ABARTH 207A BOANO COUPÉ (1955): O ESCORPIÃO QUE QUIS CONQUISTAR A AMÉRICA
Na Itália do pós-guerra, onde a reconstrução econômica fervilhava e o automobilismo se tornava sinônimo de paixão nacional, Carlo Abarth - o austríaco naturalizado italiano que transformava modelos comuns da FIAT em máquinas de corrida - decidiu mirar mais alto. Em 1955, ele apresentou no Salão de Turin o Abarth 207A Boano, um esportivo leve e agressivo concebido especialmente para o exigente mercado americano, onde as corridas de pequeno deslocamento começavam a ganhar espaço.
Não era um carro de produção em massa. Apenas cerca de 10 unidades foram construídas, todas com carroceria artesanal assinada por Mario Boano e executada pela Carrozzeria Boano, em Turin. O resultado era uma silhueta baixa e aerodinâmica, com linhas fluidas, para-lamas pronunciados e uma postura agressiva que lembrava os grandes protótipos de Le Mans, mas em escala reduzida. A versão mais conhecida é a Speedster (roadster aberto), embora existam referências a configurações coupé ou semi-fechadas no trabalho de Boano, sempre priorizando leveza e desempenho.
O coração do 207A batia em torno de um motor derivado do FIAT 1100/103, um bloco de 4 cilindros em linha de 1.089 cm³ com válvulas no cabeçote (OHV). A mágica de Abarth transformava o modesto propulsor: compressão elevada, coletor de admissão redesenhado, escapamento esportivo e, principalmente, dois carburadores duplos Weber 36 DCO4. O resultado? Cerca de 66 cv a 6.000 rpm - quase o dobro da potência original do FIAT -, com lubrificação por cárter seco em algumas unidades de competição. Acoplado a uma transmissão manual de 4 velocidades e pesando apenas cerca de 525 kg, o pequeno escorpião alcançava velocidades próximas de 165-185 km/h, números impressionantes para um carro de 1.1 litros na metade dos anos 1950.

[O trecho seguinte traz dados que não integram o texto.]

(** What a session command selects: built and read by the SDK. *)
Class DeviceSelections (D L : Type) := {
  role_selection : string → D → list (option string * D * option string) → string → Z → result L;
  conversation_selection : string → D → D → string → result L;
  shared_selection : string → string → list D → result L;
  selection_domain : L → string }.
Inductive SessionCommand (L : Type) :=
| StartSession (actor : ControllerActorRef) (business_owner_id : string) (selection : L)
| NameSession (actor : ControllerActorRef) (business_owner_id session_id : string).
Arguments StartSession {L}.
Arguments NameSession {L}.

Class AdminOwnerDevices (D O S L X : Type) := {
  port_list_body_endpoints : string → M X (list (BodyEndpoint D));
  port_set_companion : ControllerBodyAssignment → M X unit;
  port_read_output_configuration : OutputQuery D → M X O;
  port_set_output_policy : OutputDecision D S → M X unit;
  (** resource, action, command *)
  port_session_command : string → string → SessionCommand L → M X obj }.
Class AdminDeviceAdmission (D H X : Type) := {
  port_query_claims : ControllerQuery → M X (list (ClaimRecord D));
  port_remove : ControllerDeviceRemovalRequest → Z → Z → D → M X (DeviceRemovalResult D H);
  port_withdraw_controller : ControllerSubject → M X unit }.

(** ** Refusals of the management surface *)

Definition KIND_BY_STATUS : list (Z * string) :=
  [(400, "invalid"); (401, "denied"); (403, "denied"); (404, "not_found"); (409, "conflict"); (412, "conflict");
   (415, "invalid"); (422, "invalid")]%Z.
Definition refusal_for_status (status : Z) (reason : string) (code : option string) : public_refusal :=
  let kind := match next_or_none (λ p, p.1 =? status)%Z KIND_BY_STATUS with
              | Some (_, k) => k
              | None => if (500 <=? status)%Z then "upstream" else "invalid"
              end in
  mkRefusal kind (str_take 512 reason) code (500 <=? status)%Z.
(** [ManagementBackendError(reason, refusal=refusal_for_status(status, reason))] *)
Definition backend_refusal (status : Z) (reason : string) : exn :=
  ManagementBackendError reason status (refusal_for_status status reason None).
Definition from_inventory (e : exn) : option exn :=
  match e with DeviceInventoryError msg status => Some (backend_refusal status msg) | _ => None end.
Definition from_either (e : exn) : option exn :=
  match e with
  | DeviceInventoryError msg status | DeviceAdmissionError msg status _ => Some (backend_refusal status msg)
  | _ => None
  end.

Record DeviceSession := mkDeviceSession {
  ds_owner_id : string; ds_controller_id : string; ds_reset_epoch : Z; ds_expires_at : Z }.
Record RoleGroupStart := mkRoleGroup {
  rg_session_id : string; rg_input_device_id : string; rg_output_device_ids : list string; rg_goal : string;
  rg_reply_budget : Z; rg_roles : list (string * string) }.
Record ConversationStart := mkConversationStart {
  cs_session_id : string; cs_input_device_id : string; cs_output_device_id : string; cs_target_companion_id : string }.
Record SharedStart := mkSharedStart { ss_session_id : string; ss_device_ids : list string; ss_input_device_id : string }.

Section Composition.
Context {X D O S L H : Type} `{!DeviceReference D} `{!DeviceSelections D L} `{!AdminOwnerDevices D O S L X}
        `{!AdminDeviceAdmission D H X} `{!HubConfirmation D H}.
(** [resolved.device_onboarding_target], and what [OwnerDomainId] and
    [BusinessOwnerId] accept. *)
Context (onboarding_target : option string) (valid_domain valid_owner : string → bool).

Definition try_map {A} (h : exn → option exn) (c : M X A) : M X A := catch c (λ e, raise <$> h e).

(** [_admission_scope] *)
Definition admission_scope (owner_id : string) : result (string * string) :=
  match onboarding_target with
  | None => Raise (HTTPReason 503 "这台主机没有配置设备接入所需的 Owner Domain 信任材料，手机这边重试不会有别的结果。要在主机上重新生成配置。")
  | Some domain =>
      if valid_domain domain && valid_owner owner_id then Ok (domain, owner_id)
      else Raise (HTTPException 503 "Host Owner Domain or business Owner identity is invalid")
  end.

(** The Claims of the Owner: one page of 200. *)
Definition owner_claims (controller_id domain business_owner_id : string) : M X (list (ClaimRecord D)) :=
  query ← lift (claim_query controller_id domain business_owner_id
                  (mkPageQuery domain ["active"; "suspended"; "revoked"] 200 None));
  port_query_claims query.

Fixpoint output_queries (controller_id domain business_owner_id : string) (endpoints : list (BodyEndpoint D))
    : result (list (OutputQuery D)) :=
  match endpoints with
  | [] => Ok []
  | e :: rest =>
      q ← output_configuration_query controller_id domain business_owner_id e.(ep_device_ref);
      qs ← output_queries controller_id domain business_owner_id rest;
      Ok (q :: qs)
  end.
Fixpoint read_configurations (queries : list (OutputQuery D)) : M X (list O) :=
  match queries with
  | [] => mret []
  | q :: rest => o ← port_read_output_configuration q; os ← read_configurations rest; mret (o :: os)
  end.

Definition composed_device_inventory (owner_id controller_id : string) : M X (list (LocalDeviceView D O)) :=
  '(domain, business_owner_id) ← lift (admission_scope owner_id);
  endpoints ← port_list_body_endpoints owner_id;
  claims ← owner_claims controller_id domain business_owner_id;
  lift (validate_inventory_membership endpoints owner_id claims) ;;
  queries ← lift (output_queries controller_id domain business_owner_id (present endpoints));
  configurations ← read_configurations queries;
  lift (owner_device_inventory_view endpoints owner_id claims
          (foldl (λ d p, dict_set p.1 p.2 d) [] (zip (ep_device_id <$> present endpoints) configurations))).

(** [owner_device_inventory], of a session that was resolved. *)
Definition owner_device_inventory (owner_id controller_id : string) : M X (list (LocalDeviceView D O)) :=
  try_map (λ e, match e with
                | DeviceInventoryError msg status | DeviceAdmissionError msg status _ => Some (HTTPException status msg)
                | _ => None
                end) (composed_device_inventory owner_id controller_id).

(** [_owned_device_ref] *)
Definition owned_device_ref (owner_id controller_id device_id : string) : M X D :=
  '(domain, business_owner_id) ← lift (admission_scope owner_id);
  claims ← try_map (λ e, match e with DeviceAdmissionError msg status _ => Some (backend_refusal status msg) | _ => None end)
             (owner_claims controller_id domain business_owner_id);
  match next_or_none (λ c, bool_decide (device_instance_id c.(cl_device_ref) = device_id)) claims with
  | Some c => mret c.(cl_device_ref)
  | None => raise (backend_refusal 404 "Device does not exist")
  end.

(** ** [_Devices] *)

Definition list_devices (s : DeviceSession) : M X (list (LocalDeviceView D O)) :=
  try_map from_either (composed_device_inventory s.(ds_owner_id) s.(ds_controller_id)).
(** [{item.device_id: item for item in inventory.devices}] *)
Definition held_devices (views : list (LocalDeviceView D O)) : list (string * LocalDeviceView D O) :=
  foldl (λ d v, dict_set (dv_device_id v) v d) [] views.
Definition view_ref (v : LocalDeviceView D O) : D := v.(dv_claim).(cl_device_ref).
Definition not_owned : exn := backend_refusal 403 "Selected device is not owned and mounted".

(** The devices of the inventory with these ids, or the refusal. *)
Definition select_devices (s : DeviceSession) (ids : list string) : M X (list (LocalDeviceView D O)) :=
  inventory ← list_devices s;
  let held := held_devices inventory in
  match foldr (λ i r, v ← dict_get i held; vs ← r; Some (v :: vs)) (Some []) ids with
  | None => raise not_owned
  | Some views => mret views
  end.
(** C28: A removal the Local API asks for reaches the workflow and its outcome
    reaches the phone.  The delegation [remove] builds for a device of the
    session's Owner passes the daemon's gate as long as the session lives on the
    daemon's clock; the workflow then runs on exactly that request and context,
    once; and the client answers with the workflow's result, or with the
    daemon's problem for its exception under the sentence of that problem; only
    a problem too long for its model is no answer, and the workflow unavailable. *)
Theorem removal_end_to_end payload epoch expires target call c (s : S) :
  removal_call sha1 audience check_context payload epoch expires now_local target = Ok call →
  travels loads validate_call (dump_call call) call →
  linux_peer_credential raw = Ok c → c.(peer_uid) = expected_uid →
  audience = "eidolon-admission" → device_instance_id target = payload.(rq_device_id) → (now_daemon < expires)%Z →
  let '(r, s') := remove payload "eidolon-local-api" call.(call_context) s in
  (∀ reply, workflow_reply r = Some reply → travels loads validate_reply (dump_reply reply) reply) →
  @client_remove S D H daemon_socket _ loads sha1 audience check_context dump_call validate_reply payload epoch expires
    target s =
    (match r with
     | Ok x =>
         if bool_decide (x.(res_request_id) = payload.(rq_request_id)) then Ok x
         else Raise (DeviceAdmissionError "Lifecycle Workflow returned another request" 409 None)
     | Raise e =>
         let p := call_problem e in
         if problem_fits p
         then Raise (DeviceAdmissionError p.(problem_detail) p.(problem_status) (workflow_problem_reason p.(problem_code)))
         else Raise (admission_error "Lifecycle Workflow is unavailable")
     end, s').
Proof.
  intros Hcall Hgo Hpeer Huid Haud Hdev Hlive. destruct (remove _ _ _ s) as [r s'] eqn:Er. intros Hback.
  assert (call.(call_payload) = payload ∧ delegated sha1 now_daemon call) as [Hp Hd].
  { unfold removal_call in Hcall. cbn [mbind result_bind] in Hcall. destruct (check_context _); [|done].
    cbn [mbind result_bind] in Hcall. destruct (epoch <? 0)%Z; [done|]. injection Hcall as <-. split; [done|].
    split; cbn; try done. intros x. rewrite !elem_of_cons, elem_of_nil. naive_solver. }
  assert (∃ f, encode_frame (dump_call call) = Ok f) as [f Hf] by (destruct Hgo as (f & ? & ? & ?); by exists f).
  destruct (read_travelling _ _ _ _ Hgo Hf) as (o & Ho & Hv).
  assert (handle_connection sha1 validate_call remove expected_uid (linux_peer_credential raw)
    (read_frame loads f).1 now_daemon s = (Ok (workflow_reply r), s')) as Hh.
  { unfold handle_connection. rewrite Hpeer. unfold authorize_peer. cbn [mbind result_bind]. rewrite Huid, Z.eqb_refl. cbn [negb].
    rewrite serve_run by done. rewrite Ho. cbn [mbind result_bind]. rewrite Hv.
    destruct (proj2 (delegation_ok sha1 now_daemon call) Hd) as [-> ->]. rewrite Hp, Er. by destruct r. }
  unfold client_remove, catch, remove_over_workflow_socket, lift, mbind, M_bind. cbn [local_clock daemon_socket mret M_ret].
  rewrite Hcall. cbn [workflow_connect workflow_exchange daemon_socket mret M_ret]. rewrite Hf.
  unfold mbind, M_bind. rewrite Hh. unfold mret, M_ret. destruct (workflow_reply r) as [reply|] eqn:Ew.
  - specialize (Hback _ eq_refl). destruct Hback as (g & o' & Hg & Hl & Hv').
    destruct (read_travelling _ _ _ _ (ex_intro _ g (ex_intro _ o' (conj Hg (conj Hl Hv')))) Hg) as (o2 & Ho2 & Hv2).
    rewrite Hg, Ho2, Hv2. destruct r as [x|e]; cbn [workflow_reply] in Ew; [injection Ew as <-; by destruct (bool_decide _)|].
    unfold reply_problem in Ew. destruct (problem_fits _); [|done]. by injection Ew as <-.
  - destruct r as [x|e]; [done|]. cbn [workflow_reply] in Ew. unfold reply_problem in Ew. by destruct (problem_fits _).
Qed.
End Socket.

(** ** What a phone is told *)

Section Told.
Context {D H L X : Type} `{!DeviceReference D} `{!HubRevocation H} `{!RemovalIntentStore D H L} `{!RemovalAuthorities D H X}.
Context (sha256_hex : bytes → string) (dump_context : RemovalOwnerAuthorizationContext D → doc)
  (hub_credentials : option (string → string → D → string → result string)) (observation_timeout : Z) (fuel : nat).
(* ===== verification/ManagementRoutes.v ===== *)
(** * The management surface

    [local_api/management/router.py]: every route of [/api/management/v1], what
    it asks of the management backend, the devices, the machine and the grant
    record, and the view it answers with.  FastAPI's parsing of a request comes
    before; a handler gets what was parsed. *)

From S2P Require Import Prelude Timestamp Encoding Json Lifecycle RemovalIntents RemovalWorkflow Control.
From S2P Require Import Upstream Clients DeviceAdmissions MissionViews MissionControl OwnerDevices.
From S2P Require Import ManagementViews HostMachine.

(** ** Refusals *)

(** [refuse], with the kind its status names. *)
Definition refuse_status (status : Z) (reason : string) : exn := HTTPEnvelope status (refusal_for_status status reason None).
(** [raise _refused(exc)], and what the machine's routes do instead. *)
Definition or_refused {X A} (c : M X A) : M X A :=
  try_map (λ e, match e with ManagementBackendError _ status r => Some (HTTPEnvelope status r) | _ => None end) c.
Definition or_host_refused {X A} (c : M X A) : M X A :=
  try_map (λ e, match e with HostServiceControlError msg status => Some (refuse_status status msg) | _ => None end) c.
(** [_try] *)
Definition try_part {X A} (unavailable : list (string * string)) (part : string) (c : M X A)
    : M X (list (string * string) * option A) :=
  catch (a ← c; mret (unavailable, Some a))
    (λ e, match e with
          | ManagementBackendError msg _ _ | HostServiceControlError msg _ => Some (mret (dict_set part msg unavailable, None))
          | _ => None
          end).

(** ** Parts of the home *)

Section Home.
Context `{PY : !Pydantic} (py_str : json → string).
Abbreviation str_or_empty := (MissionControl.str_or_empty py_str).

(** [row.get(k)]: a row that is not an object has no such method. *)
Definition row_get (k : string) (row : json) : result json :=
  match row with JObj o => Ok (obj_get k o JNull) | _ => Raise (AttributeError "get") end.
(** The rows of a page that may be missing. *)
Definition page_rows (k : string) (page : option obj) : result (list json) :=
  iterate (obj_get k (default [] page) (JList [])).
Lemma presence_exact_witness :
  ∃ v y, reference_presence (λ _, (Ok 20000%Z, tt)) "lamp"
           [("bodies", JList [JObj [("device_id", JStr "lamp"); ("on_channel", JBool true); ("observed_at_ms", JInt 9000);
              ("device_ref", JObj [("device_instance_id", JStr "lamp"); ("owner_domain_id", JStr "owner-1"); ("claim_generation", JInt 1);
                                   ("trust_epoch", JInt 1); ("owner_domain_generation", JInt 1)])]])] tt = (Ok v, y) ∧
         shown "state" v = JStr "online".
Proof.
  destruct (presence_exact (λ _, (Ok 20000%Z, tt)) "lamp"
           [("bodies", JList [JObj [("device_id", JStr "lamp"); ("on_channel", JBool true); ("observed_at_ms", JInt 9000);
              ("device_ref", JObj [("device_instance_id", JStr "lamp"); ("owner_domain_id", JStr "owner-1"); ("claim_generation", JInt 1);
                                   ("trust_epoch", JInt 1); ("owner_domain_generation", JInt 1)])]])] tt tt 20000%Z eq_refl) as (v & y & Hv & Hs & _).
  exists v, y. split; [exact Hv|]. vm_compute in Hv. by injection Hv as <- <-.
Defined.

Lemma home_survives_witness :
  ∃ v, get_home (D:=string) (O:=unit) (S:=unit) (DP:=page_devices) (λ _, "") None tt = (Ok (Answer [] v), tt) ∧
       shown "owner_display_name" v = JStr "小忆".
Proof.
  destruct (home_survives (S:=unit) (λ _, "") (DP:=page_devices) None tt a_session tt an_owner tt
    "Host management backend refused this request" "设备授权已更新，主机正在同步设备配置，请稍候。" "Host service control rejected the request" "Host management backend refused this request"
    tt tt tt tt "小忆" 3) as (v & Hv & Hn & _); [..|by exists v];
    first [lia|vm_compute; reflexivity|vm_compute; repeat constructor; fail|eapply PartFailed; vm_compute; reflexivity].
Defined.

Lemma home_needs_domain_witness :
  get_home (D:=string) (O:=unit) (S:=unit) (DP:=its_devices) (λ _, "") None tt = (Raise no_trust_material, tt).
Proof.
  apply (home_needs_domain (L:=unit) (H:=unit) (λ _, "") (λ _, true) (λ _, true) None tt a_session tt an_owner tt
    (Some "Host management backend refused this request") None tt); [reflexivity|vm_compute; reflexivity|].
  eapply PartFailed; vm_compute; reflexivity.
Defined.

Lemma cursor_round_trip_witness :
  ∃ v, activity_view (λ v, match v with JInt z => pretty z | _ => "" end) [("next_cursor", JInt 40); ("moments", JList [])] = Ok v ∧
  ∃ s, shown "next_cursor" v = JStr s ∧ position (Some s) = Ok (Some 40%Z).
Proof.
  eexists. split; [vm_compute; reflexivity|].
  apply (cursor_round_trip (λ v, match v with JInt z => pretty z | _ => "" end) [("next_cursor", JInt 40); ("moments", JList [])]);
    [reflexivity|lia|reflexivity|vm_compute; reflexivity].
Defined.
(* ===== verification/ViewContracts.v ===== *)
(** * When one model's values are accepted by another

    A process answers with the values of one model and its client builds values
    of another from them.  [sub] decides that nothing of the first is refused by
    the second, whatever pydantic coerces; it is proved sound against
    [validate]. *)

From S2P Require Import Prelude ManagementViews.

Definition bare (b : vtype) : vtype := match b with VOpt b => b | _ => b end.
(** A bound that is at most as wide. *)
Definition narrower (hi hi' : option Z) : bool :=
  match hi', hi with None, _ => true | Some h', Some h => (h <=? h')%Z | Some _, None => false end.
Definition above (lo lo' : option Z) : bool :=
  match lo', lo with None, _ => true | Some l', Some l => (l' <=? l)%Z | Some _, None => false end.
(** A default that a field takes as it is. *)
Definition checks (b : vtype) (v : json) : bool :=
  match v with
  | JNull => match b with VOpt _ => true | _ => false end
  | JStr s => match bare b with VStr lo hi => text_within lo hi s | VLiteral l => bool_decide (s ∈ l) | _ => false end
  | JBool _ => match bare b with VBool => true | _ => false end
  | JInt z => match bare b with VInt lo hi => within lo hi z | _ => false end
  | JList [] => match bare b with VList _ => true | _ => false end
  | JObj [] => match bare b with VDict _ => true | _ => false end
  | _ => false
  end.
Definition default_fits (d : field_default) (b : vtype) : bool :=
  match d with
  | Required => true
  | Default v => checks b v
  | SdkDefault m => match bare b with VSdk m' => bool_decide (m = m') | _ => false end
  end.
Definition optional (d : field_default) : bool := match d with Required => false | _ => true end.

(** Every value of the first is accepted by the second. *)
Fixpoint sub (a b : vtype) {struct a} : bool :=
  match a with
  | VOpt a => match b with VOpt b => sub a b | _ => false end
  | VStr lo hi => match bare b with VStr lo' hi' => (lo' <=? lo)%Z && narrower hi hi' | _ => false end
  | VLiteral l =>
      match bare b with
      | VStr lo hi => forallb (text_within lo hi) l
      | VLiteral l' => forallb (λ s, bool_decide (s ∈ l')) l
      | _ => false
      end
  | VPattern _ => false
  | VInt lo hi => match bare b with VInt lo' hi' => above lo lo' && narrower hi hi' | _ => false end
  | VBool => match bare b with VBool => true | _ => false end
  | VFloat => match bare b with VFloat => true | _ => false end
  | VUnit => match bare b with VFloat | VUnit => true | _ => false end
  | VList a => match bare b with VList b => sub a b | _ => false end
  | VDict a => match bare b with VDict b => sub a b | _ => false end
  | VModel _ fs =>
      match bare b with
      | VModel _ gs =>
          forallb (λ f, bool_decide (f.1 ∈ gs.*1)) fs &&
          forallb (λ g : string * (vtype * field_default),
            (fix find fs := match fs with
             | [] => optional g.2.2
             | f :: rest => if bool_decide (g.1 = f.1) then sub f.2.1 g.2.1 && default_fits f.2.2 g.2.1 else find rest
             end) fs) gs
      | _ => false
      end
  | VSdk m => match bare b with VSdk m' => bool_decide (m = m') | _ => false end
  end.

Section Sound.
Context `{PY : !Pydantic}.

Definition accepts (b : vtype) (v : json) : Prop := ∃ v', validate b v = Ok v'.
Lemma accepts_bare b v : accepts (bare b) v → accepts b v.
Proof. destruct b; try done. intros [v' Hv]. destruct v; try (by exists v'). by exists JNull. Qed.
Lemma within_weaken lo hi lo' hi' z : above lo lo' = true → narrower hi hi' = true → within lo hi z = true → within lo' hi' z = true.
Proof. unfold above, narrower, within. destruct lo, lo', hi, hi'; intros; try done; lia. Qed.
Lemma checks_accepts b v : checks b v = true → accepts b v.
Proof.
  intros Hc. destruct v as [|x|z| | | |s|l|kv]; cbn in Hc; try done.
  - destruct b; try done. by exists JNull.
  - apply accepts_bare. destruct (bare b); try done. exists (JBool x). cbn. by rewrite lax_bool_bool.
  - apply accepts_bare. destruct (bare b); try done. exists (JInt z). cbn. by rewrite lax_int_int, Hc.
  - apply accepts_bare. destruct (bare b); try done; exists (JStr s); cbn; by rewrite Hc.
  - destruct l; [|done]. apply accepts_bare. destruct (bare b); try done. by exists (JList []).
  - destruct kv; [|done]. apply accepts_bare. destruct (bare b); try done. by exists (JObj []).
Qed.

(** What a field of a value holds is accepted by a field that fits. *)
Definition field_fits (f : vtype * field_default) (b : vtype) : bool := sub f.1 b && default_fits f.2 b.
Lemma find_field (fs : list (string * (vtype * field_default))) (g : string * (vtype * field_default)) :
  (fix find fs := match fs with
   | [] => optional g.2.2
   | f :: rest => if bool_decide (g.1 = f.1) then sub f.2.1 g.2.1 && default_fits f.2.2 g.2.1 else find rest
   end) fs = match dict_get g.1 fs with Some f => field_fits f g.2.1 | None => optional g.2.2 end.
Proof. induction fs as [|[k f] fs IH]; [done|]. cbn. by case_bool_decide. Qed.

Definition held (n : string) (f : string * (vtype * field_default)) (p : string * json) : Prop :=
  p.1 = f.1 ∧ (fill n f.2.2 = Ok p.2 ∨ conforms f.2.1 p.2).
Lemma held_get n fs kv k : Forall2 (held n) fs kv →
  match dict_get k fs with
  | Some f => ∃ v, dict_get k kv = Some v ∧ (fill n f.2 = Ok v ∨ conforms f.1 v)
  | None => dict_get k kv = None
  end.
Proof.
  induction 1 as [|[k' f] [k'' v] fs kv [Hk Hv] _ IH]; [done|]. cbn in Hk |- *. subst. case_bool_decide; [by exists v|done].
Qed.
Lemma fill_accepts n d b v : default_fits d b = true → fill n d = Ok v → accepts b v.
Proof.
  destruct d as [|w|m]; cbn; [done|intros H [= <-]; by apply checks_accepts|]. intros H [= <-]. apply accepts_bare.
  destruct (bare b); try done. apply bool_decide_eq_true in H as ->. apply (sdk_model_of model), sdk_default_value.
Qed.
Lemma validate_model m gs kv :
  known_fields gs kv = true →
  (∀ g, g ∈ gs → match dict_get g.1 kv with Some x => accepts g.2.1 x | None => optional g.2.2 = true end) →
  accepts (VModel m gs) (JObj kv).
Proof.
  intros Hk Hg. unfold accepts. cbn. rewrite Hk. clear Hk.
  assert (∃ kv', (fix go fs := match fs with
                   | [] => Ok []
                   | f :: rest =>
                       y ← match dict_get f.1 kv with Some x => validate f.2.1 x | None => fill m f.2.2 end;
                       ys ← go rest; Ok ((f.1, y) :: ys)
                   end) gs = Ok kv') as [kv' ->]; [|by exists (JObj kv')].
  induction gs as [|g gs IH]; [by eexists|]. destruct IH as [ys ->]; [intros g' Hg'; apply Hg; by right|].
  specialize (Hg g ltac:(by left)). destruct (dict_get g.1 kv) as [x|].
  - destruct Hg as [y ->]. by eexists.
  - destruct g as [k [t d]]. destruct d; [done|by eexists..].
Qed.

Lemma accepts_list b l : Forall (accepts b) l → accepts (VList b) (JList l).
Proof.
  intros Hl. unfold accepts. cbn.
  assert (∃ l', (fix go l := match l with [] => Ok [] | x :: rest => y ← validate b x; ys ← go rest; Ok (y :: ys) end) l = Ok l')
    as [l' ->]; [|by eexists].
  induction Hl as [|x l [y ->] _ [ys ->]]; by eexists.
Qed.
Lemma accepts_dict b kv : Forall (λ p, accepts b p.2) kv → accepts (VDict b) (JObj kv).
Proof.
  intros Hl. unfold accepts. cbn.
  assert (∃ l', (fix go (kv : obj) : result obj := match kv with [] => Ok [] | p :: rest => y ← validate b p.2; ys ← go rest; Ok ((p.1, y) :: ys) end) kv = Ok l')
    as [l' ->]; [|by eexists].
  induction Hl as [|x l [y ->] _ [ys ->]]; by eexists.
Qed.

(** [sub] is sound. *)
Lemma sub_accepts a : ∀ b v, sub a b = true → conforms a v → accepts b v.
Proof.
  induction a as [lo hi|l|ok|lo hi| | | |t IH|t IH|t IH|n fs IH|m] using vtype_nested; intros b v Hs Hc; inversion Hc; subst; clear Hc;
    cbn in Hs.
  - apply accepts_bare. destruct (bare b) as [lo' hi'| | | | | | | | | | |]; try done. apply andb_prop in Hs as [Hs1 Hs2].
    pose proof (within_weaken (Some lo) hi (Some lo') hi' _ Hs1 Hs2 H2) as Hw. exists (JStr s). cbn. unfold text_within. by rewrite Hw.
  - apply accepts_bare. destruct (bare b) as [lo hi|l'| | | | | | | | | |]; try done; rewrite forallb_forall in Hs; exists (JStr s); cbn;
      rewrite Hs by (by apply list_elem_of_In); done.
  - done.
  - apply accepts_bare. destruct (bare b) as [| | |lo' hi'| | | | | | | |]; try done. apply andb_prop in Hs as [Hs1 Hs2].
    pose proof (within_weaken lo hi lo' hi' _ Hs1 Hs2 H2) as Hw. exists (JInt z). cbn. by rewrite lax_int_int, Hw.
  - apply accepts_bare. destruct (bare b); try done. eexists. cbn. by rewrite lax_bool_bool.
  - apply accepts_bare. destruct (bare b); try done. destruct (lax_float_of v) as (f & Hf & _); [done|]. exists f. cbn. by rewrite Hf.
  - assert (is_number v = true) as Hn by (by destruct v). destruct (lax_float_of v Hn) as (f & Hf & Hu).
    apply accepts_bare. destruct (bare b); try done; exists f; cbn; rewrite Hf; [done|].
    match goal with H : unit_number v = true |- _ => by rewrite Hu, H end.
  - destruct b; try done. by exists JNull.
  - destruct b as [| | | | | | |b| | | |]; try done. apply (accepts_bare (VOpt b)). by apply IH.
  - apply accepts_bare. destruct (bare b); try done. apply accepts_list. eapply Forall_impl; [done|]. intros x. by apply IH.
  - apply accepts_bare. destruct (bare b); try done. apply accepts_dict. eapply Forall_impl; [done|]. intros x. by apply IH.
  - apply accepts_bare. destruct (bare b) as [| | | | | | | | | |m gs|]; try done. apply andb_prop in Hs as [Hk Hs].
    match goal with H : Forall2 _ fs kv |- _ => rename H into Hkv end. change (Forall2 (held n) fs kv) in Hkv. apply validate_model.
    + unfold known_fields. apply forallb_forall. intros p Hp%list_elem_of_In. rewrite forallb_forall in Hk.
      apply list_elem_of_lookup_1 in Hp as [i Hi]. destruct (Forall2_lookup_r _ _ _ _ _ Hkv Hi) as (f & Hf & Hpf & _).
      rewrite Hpf. apply Hk, list_elem_of_In. by eapply list_elem_of_lookup_2.
    + intros g Hg. rewrite forallb_forall in Hs. specialize (Hs g ltac:(by apply list_elem_of_In)). rewrite find_field in Hs.
      pose proof (held_get n fs kv g.1 Hkv) as Hget. destruct (dict_get g.1 fs) as [f|] eqn:Ef; [|by rewrite Hget].
      destruct Hget as (v & -> & Hv). apply andb_prop in Hs as [Hs1 Hs2].
      destruct Hv as [Hv|Hv]; [by eapply fill_accepts|].
      assert ((g.1, f) ∈ fs) as Hin.
      { revert Ef. clear. induction fs as [|[k f'] fs IH]; [done|]. cbn. case_bool_decide; [intros [= ->]; subst; by left|].
        intros H'. right. by apply IH. }
      rewrite Forall_forall in IH. exact (IH _ Hin _ _ Hs1 Hv).
  - apply accepts_bare. destruct (bare b); try done. apply bool_decide_eq_true in Hs as ->. by apply (sdk_model_of model).
Qed.
End Sound.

O chassi era uma estrutura tubular de aço reforçado, inspirada em elementos do FIAT 1100, mas otimizada para rigidez e leveza. Freios a tambor de alumínio nas quatro rodas garantiam parada eficiente, enquanto a suspensão independente na frente e eixo rígido atrás ofereciam um equilíbrio entre conforto em estrada e precisão em pista. O tanque de combustível pequeno (cerca de 32 litros) reforçava o caráter de puro-sangue de competição.
Destinado principalmente ao mercado norte-americano, o 207A foi importado por figuras como Tony Pompeo e disputado em corridas regionais. Seu design elegante e performance surpreendente chamavam atenção: era um carro que provava que, com engenhosidade italiana, era possível competir de igual para igual com máquinas muito maiores.
Hoje, os poucos exemplares sobreviventes são raridades absolutas, cobiçadas por colecionadores e frequentemente vistas em eventos como o Mille Miglia Storica ou leilões de alto nível. O Abarth 207A Boano de 1955 não foi um sucesso comercial de volume, mas representou o espírito puro da marca fundada por Carlo Abarth: transformar o ordinário em extraordinário, com leveza, potência concentrada e um visual que ainda hoje faz o coração dos entusiastas bater mais forte.
Era o escorpião italiano pronto para picar os gigantes - pequeno no tamanho, gigantesco na alma esportiva.